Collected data
= = = =
(* ===== verification/Decode.v ===== *)
(** * The exchange parsers decode their messages

    Each parser is compared with a reference decoder, a function of the JSON value
    that the document denotes, under the documented behaviour of the library
    ([OnDemand]). *)
From Stdlib Require Import SpecFloat.
From S2P Require Import Prelude Doubles Events Exchange FromChars Json OnDemand Binance Gateio Adapters PubWorker.

(** ** Stepping through a parser *)

Lemma read_levels_length level n js ls : read_levels level n js = Some ls -> (length ls <= n)%nat.
Proof.
  revert n ls. induction js as [|j js IH]; intros n ls; cbn [read_levels]; [by intros [= <-]; cbn; lia|].
  destruct n as [|n]; [by intros [= <-]; cbn; lia|]. destruct (level j) as [[l|]|]; [|by apply IH|done].
  destruct (read_levels level n js) as [ls'|] eqn:E; [|done]. intros [= <-]. apply IH in E. cbn. lia.
Qed.

Section steps.
Context {L : Simdjson} `{!OnDemand L} {Out : Type}.

(** The parser returns [true] with the event [r], or fails when there is none. *)
Definition decodes (p : PM L Out unit) (d : JDoc L) (o : Out) (r : option Out) : Prop :=
  match r with
  | Some o' => exists d', p (d, o) = (Return true, (d', o'))
  | None => fails (p (d, o))
  end.

Lemma decodes_run p d o r :
  decodes p d o r -> match r with
                     | Some o' => run_parser p d o = Some (true, o')
                     | None => exists o', run_parser p d o = Some (false, o')
                     end.
Proof. destruct r as [o'|]; [intros [d' H]; unfold run_parser; by rewrite H|apply fails_run]. Qed.

Lemma decodes_yields {A C} (m : C -> PM L Out unit) d I (r : option A) next upd (K : A -> option Out) c o :
  yields m d I r next upd -> (forall x d', I d' -> decodes (next c x) d' (upd x o) (K x)) -> decodes (m c) d o (r ≫= K).
Proof.
  intros (d' & Hd' & H) HK. specialize (H o c). destruct r as [x|]; cbn [mbind option_bind]; [|exact H].
  specialize (HK x d' Hd'). unfold decodes in *. by rewrite H.
Qed.

Lemma decodes_put f (g : unit -> PM L Out unit) d o r : decodes (g tt) d (f o) r -> decodes (pbind (pput f) g) d o r.
Proof. done. Qed.
Lemma decodes_true d o r : r = Some o -> decodes (preturn true) d o r.
Proof. intros ->. by exists d. Qed.
Lemma decodes_false d o : decodes (preturn false) d o None.
Proof. done. Qed.
Lemma decodes_assoc {A B} (m : PM L Out A) (f : A -> PM L Out B) g d o r :
  decodes (pbind m (fun x => pbind (f x) g)) d o r -> decodes (pbind (pbind m f) g) d o r.
Proof. unfold decodes. by rewrite pbind_assoc. Qed.

Context (look : string -> JDoc L -> JVal L * JDoc L) (get : string -> option json) (I : JDoc L -> Prop).
Context (Hs : scope look get I).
= = = =
The line containing "Lemma decodes_true d" and all lines after it, through the last line of the data, should be retyped exactly.

Lemma decodes_true d o r : r = Some o -> decodes (preturn true) d o r.
Proof. intros ->. by exists d. Qed.
Lemma decodes_false d o : decodes (preturn false) d o None.
Proof. done. Qed.
Lemma decodes_assoc {A B} (m : PM L Out A) (f : A -> PM L Out B) g d o r :
  decodes (pbind m (fun x => pbind (f x) g)) d o r -> decodes (pbind (pbind m f) g) d o r.
Proof. unfold decodes. by rewrite pbind_assoc. Qed.

Context (look : string -> JDoc L -> JVal L * JDoc L) (get : string -> option json) (I : JDoc L -> Prop).
Context (Hs : scope look get I).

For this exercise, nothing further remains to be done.